§ YOUR TASK:
The lines to copy from the data below are those that hold the string "match".

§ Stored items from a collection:
═══
(* ===== verification/Scanner.v ===== *)
(** * Lines of a scanner (package bufio)

    [bufio.NewScanner] over a text, as text/linewrap and debug/goroutines use it: the
    lines that it gives, and whether it then stops with [bufio.ErrTooLong] because
    the next line does not fit into its buffer of 64 KiB. *)

From stdpp Require Import base list option numbers.
From Stdlib Require Import ZArith Lia.
From stdpp Require Import list.
From S2P Require Import Prelude Text Textutil.

Open Scope Z_scope.
Open Scope go_scope.

Definition MaxScanTokenSize : Z := 64 * 1024.

(** The length of a text in bytes. *)
Definition size (s : str) : Z := len (flat_map encode s).

(** The lines of a text, as [bufio.ScanLines] cuts them: none after the last newline. *)
Definition raw_lines (text : str) : list str :=
  let pieces := strings_Split text 10 in
  if bool_decide (last pieces = Some []) then removelast pieces else pieces.

(** One carriage return at the end is dropped. *)
Definition dropCR (line : str) : str := strings_TrimSuffix line 13.

(** A line that fills the buffer, without its newline, ends the scan. *)
Definition fits (line : str) : bool := size line <? MaxScanTokenSize.

Fixpoint scan_from (lines : list str) : list str * bool :=
  match lines with
  | [] => ([], false)
  | l :: lines => if fits l then let (ls, tooLong) := scan_from lines in (dropCR l :: ls, tooLong) else ([], true)
  end.

(** What successive calls of [Scan] and [Text] give, and whether [Err] is then
    [ErrTooLong]. *)
Definition scan_lines (text : str) : list str * bool := scan_from (raw_lines text).

(** The lines before the first that is too long. *)
Fixpoint before_long (lines : list str) : list str :=
  match lines with [] => [] | l :: lines => if fits l then l :: before_long lines else [] end.

(** ** Lemmas *)

Lemma scan_from_spec lines : scan_from lines = (map dropCR (before_long lines), negb (forallb fits lines)).
Proof. induction lines as [|l lines IH]; cbn; [done|]. destruct (fits l); [|done]. by rewrite IH. Qed.

Lemma before_long_all lines : Forall (fun l => fits l = true) lines -> before_long lines = lines.
Proof. induction 1 as [|l lines Hl _ IH]; cbn; [done|]. by rewrite Hl, IH. Qed.

Lemma forallb_fits lines : Forall (fun l => fits l = true) lines -> forallb fits lines = true.
Proof. induction 1 as [|l lines Hl _ IH]; cbn; [done|]. by rewrite Hl, IH. Qed.

(** The lines before a long one are an initial part of the lines. *)
Lemma before_long_prefix lines : exists rest, lines = before_long lines ++ rest /\ (rest <> [] -> exists l r, rest = l :: r /\ fits l = false).
Proof.
  induction lines as [|l lines (rest & E & H)]; cbn; [by exists []|]. destruct (fits l) eqn:F.
  - exists rest. split; [by rewrite E at 1|exact H].
  - exists (l :: lines). split; [done|]. intros _. by exists l, lines.
Qed.

(** Lines that are written each with a newline. *)
Definition unlines (ls : list str) : str := flat_map (fun l => l ++ [10]) ls.

Lemma unlines_app a b : unlines (a ++ b) = unlines a ++ unlines b.
Proof. apply flat_map_app. Qed.

Lemma raw_unlines ls : Forall (fun l => 10 ∉ l) ls -> raw_lines (unlines ls) = ls.
Proof.
  intros H. unfold raw_lines, strings_Split.
  assert (split_on 10 [] (unlines ls) = ls ++ [[]]) as ->.
  { induction H as [|l ls Hl _ IH]; [done|]. cbn [unlines flat_map]. rewrite <- app_assoc. cbn [app].
    rewrite split_on_app by done. cbn [app]. f_equal. exact IH. }
  by rewrite last_snoc, bool_decide_eq_true_2, removelast_snoc.
Qed.

(** A line that comes back as it is. *)
Definition line_ok (l : str) : Prop := (10 ∉ l) /\ last l <> Some 13 /\ size l < MaxScanTokenSize.

Lemma scan_unlines ls : Forall line_ok ls -> scan_lines (unlines ls) = (ls, false).
Proof.
  intros H. unfold scan_lines. rewrite raw_unlines by (eapply Forall_impl; [exact H|intros l; by intros [? _]]).
  induction H as [|l ls (_ & Hc & Hs) _ IH]; cbn; [done|]. unfold fits. rewrite (proj2 (Z.ltb_lt _ _)), IH by done.
  unfold dropCR, strings_TrimSuffix. by rewrite bool_decide_eq_false_2.
Qed.

Lemma size_app a b : size (a ++ b) = size a + size b.
Proof. unfold size. by rewrite flat_map_app, len_app. Qed.

Lemma size_cons r s : size (r :: s) = len (encode r) + size s.
Proof. unfold size. cbn [flat_map]. by rewrite len_app. Qed.

Lemma size_nonneg s : 0 <= size s.
Proof. apply len_nonneg. Qed.

(** The text up to its first line that is too long. *)
Definition scanned (text : str) : str := strings_Join (before_long (raw_lines text)) [10].

Lemma scanned_prefix text : scanned text `prefix_of` text.
Proof.
  assert (exists k, strings_Split text 10 = before_long (raw_lines text) ++ k) as [k Ek].
  { destruct (before_long_prefix (raw_lines text)) as (rest & E & _). unfold raw_lines in E at 1. case_bool_decide as Hl; [|by exists rest].
    apply last_Some in Hl as [l El]. rewrite El, removelast_snoc in E. exists (rest ++ [[]]). rewrite El, E at 1. by rewrite <- app_assoc. }
  pose proof (strings_Join_Split text 10) as J. rewrite Ek in J. unfold scanned. set (p := before_long _) in *. clearbody p.
  rewrite <- J. destruct (decide (p = [])) as [->|Hp]; [apply prefix_nil|].
  destruct (decide (k = [])) as [->|Hk]; [by rewrite app_nil_r|]. rewrite strings_Join_app by done. by eexists.
Qed.

(** Without such a line it is the text, or the text without its last newline. *)
Lemma scanned_all text : Forall (fun l => fits l = true) (raw_lines text) -> scanned text = text \/ scanned text ++ [10] = text.
Proof.
  intros H. unfold scanned. rewrite before_long_all by done. pose proof (strings_Join_Split text 10) as J. unfold raw_lines.
  case_bool_decide as Hl; [|by left]. apply last_Some in Hl as [l El]. rewrite El in J |- *. rewrite removelast_snoc.
  destruct (decide (l = [])) as [->|Hne]; [by left|]. right. by rewrite strings_Join_app in J.
Qed.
═══
§ SOLVED EXERCISE:
  match lines with
  match lines with [] => [] | l :: lines => if fits l then l :: before_long lines else [] end.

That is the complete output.